Your triggers are real, but you have to learn to deal with them and set boundaries so you can reduce drama and increase your freedom.
I know it can be scary sometimes, but once you start bossing it, you’ll feel so free and proud of yourself that you won’t ever go back to old habits! - Speak reassuringly to your inner child.
Become the adult you needed in the past. Adventure and safety can coexist, did you know it? - Deconstruct eternity thinking.
Flashbacks feel endless, but they pass. You know they always do. - Ease back into your body.
Breathe. Ground yourself. Feel your chest, your belly, and calmly repeat with me: “This sh*t is an absolute sh*t, but it will pass!” - Resist the Inner/Outer critics.
Ask: Am I in danger, or is this perception?
Stop trying to control the uncontrollable and refuse to hate, shame or abandon yourself, as it is time to give you some sweet love, babe.
Be angry at your self-criticism and tell it to shut the f*ck up, if necessary.
Facts > fear. - Allow yourself to grieve.
Flashbacks are unprocessed pain asking for care.
Turn your tears into compassion and your anger into protection, my dumpling. Feel it and let it go. - Cultivate safe relationships and seek support.
Don’t isolate yourself.
Educate people you trust, so that they can help you during your flashbacks. And do not be afraid or ashamed of asking for help; these people love you and root for you. - Identify your triggers.
Pay attention to people, places and situations, you know the energy. Sometimes you won’t be able to avoid all of them, as you don’t live in a bubble, but awareness helps a lot.

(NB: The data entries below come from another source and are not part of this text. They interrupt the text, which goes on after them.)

(** A blob whose entry is accepted at [blob_index] of an image with chunks of [chunk_size]. *)
Record blob6_valid (i : BlobInfo) (blob_index chunk_size : Z) : Prop := {
  bv_id : zlen (bytes_of_string (bi_blob_id i)) = 64 /\ utf8_valid (bytes_of_string (bi_blob_id i)) = true;
  bv_index : bi_blob_index i = blob_index;
  bv_chunk_size : bi_chunk_size i = chunk_size /\ exists k, 12 <= k <= 24 /\ chunk_size = 2 ^ k;
  bv_count : bi_chunk_count i <= RAFS_MAX_CHUNKS_PER_BLOB;
  bv_sizes : bi_uncompressed_size i <= 2 ^ 44 /\ bi_compressed_size i <= 2 ^ 40;
  bv_features : bi_meta_flags i < 16 /\ Z.testbit (bi_meta_flags i) 0 = true;
  bv_ci : bi_meta_ci_offset i + bi_meta_ci_compressed_size i < 2 ^ 64 /\ bi_meta_ci_compressed_size i <= bi_meta_ci_uncompressed_size i;
  bv_place : if Z.testbit (bi_meta_flags i) 1 then bi_meta_ci_offset i = 0 /\ bi_meta_ci_compressed_size i = bi_meta_ci_uncompressed_size i
    else bi_meta_ci_offset i = bi_compressed_size i \/ bi_meta_ci_offset i + bi_meta_ci_compressed_size i <= bi_compressed_size i;
  bv_table : if Z.testbit (bi_meta_flags i) 2 then
      if Z.testbit (bi_meta_flags i) 3 then
        bi_chunk_count i * 24 <= bi_meta_ci_uncompressed_size i /\ bi_meta_ci_zran_offset i = bi_chunk_count i * 24 /\
        bi_meta_ci_zran_count i * 40 <= bi_meta_ci_zran_size i /\ bi_meta_ci_zran_count i <= RAFS_MAX_CHUNKS_PER_BLOB
      else bi_meta_ci_uncompressed_size i = bi_chunk_count i * 24
    else Z.testbit (bi_meta_flags i) 3 = false /\ bi_meta_ci_uncompressed_size i = bi_chunk_count i * 16
}.

Lemma compress_try_as c : compress_try_from (compress_as_u32 c) = Some c.
Proof. by destruct c. Qed.
Lemma digest_try_as d : digest_try_from (digest_as_u32 d) = Some d.
Proof. by destruct d. Qed.

Definition entry6 (i : BlobInfo) : RafsV6Blob :=
  mkV6Blob (bytes_of_string (bi_blob_id i)) (bi_blob_index i) (bi_chunk_size i) (bi_chunk_count i) (compress_as_u32 (bi_compressor i)) (digest_as_u32 (bi_digester i))
    (bi_meta_flags i) (bi_compressed_size i) (bi_uncompressed_size i) 0 (compress_as_u32 (meta_ci_compressor i)) (bi_meta_ci_offset i)
    (bi_meta_ci_compressed_size i) (bi_meta_ci_uncompressed_size i) 0 (bi_meta_ci_zran_offset i) (bi_meta_ci_zran_size i) (bi_meta_ci_zran_count i) 0.

Lemma from_blob_info_run i : zlen (bytes_of_string (bi_blob_id i)) = 64 -> from_blob_info i = Ok (entry6 i).
Proof. intros Hl. unfold from_blob_info. rewrite Hl. done. Qed.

If you can’t avoid it and the flashback starts, focus on the preventive methods listed here. - Ask yourself what you are flashing back to.
Your body is trying to heal something old that you’ve been carrying on your shoulders for a long time. Listen to it, creature! - Be patient with a slow and nonlinear recovery process.
It takes time to re-educate your natural responses and reduce the duration, intensity, and frequency of your flashbacks.
Healing is messy, slow and unromantic, but it is real and achievable, too. You are not broken, little one. You are now becoming.
Travelling alone with CPTSD takes courage.
Living with CPTSD actually takes bravery.
You are not weak, mate. You are a freaking warrior!
Now go offline. Live.
And if you carry this article with a little more self-compassion than before, I promise you’ll make me very happy.
I’m sending you a truckload of love, acceptance, and bright intentions.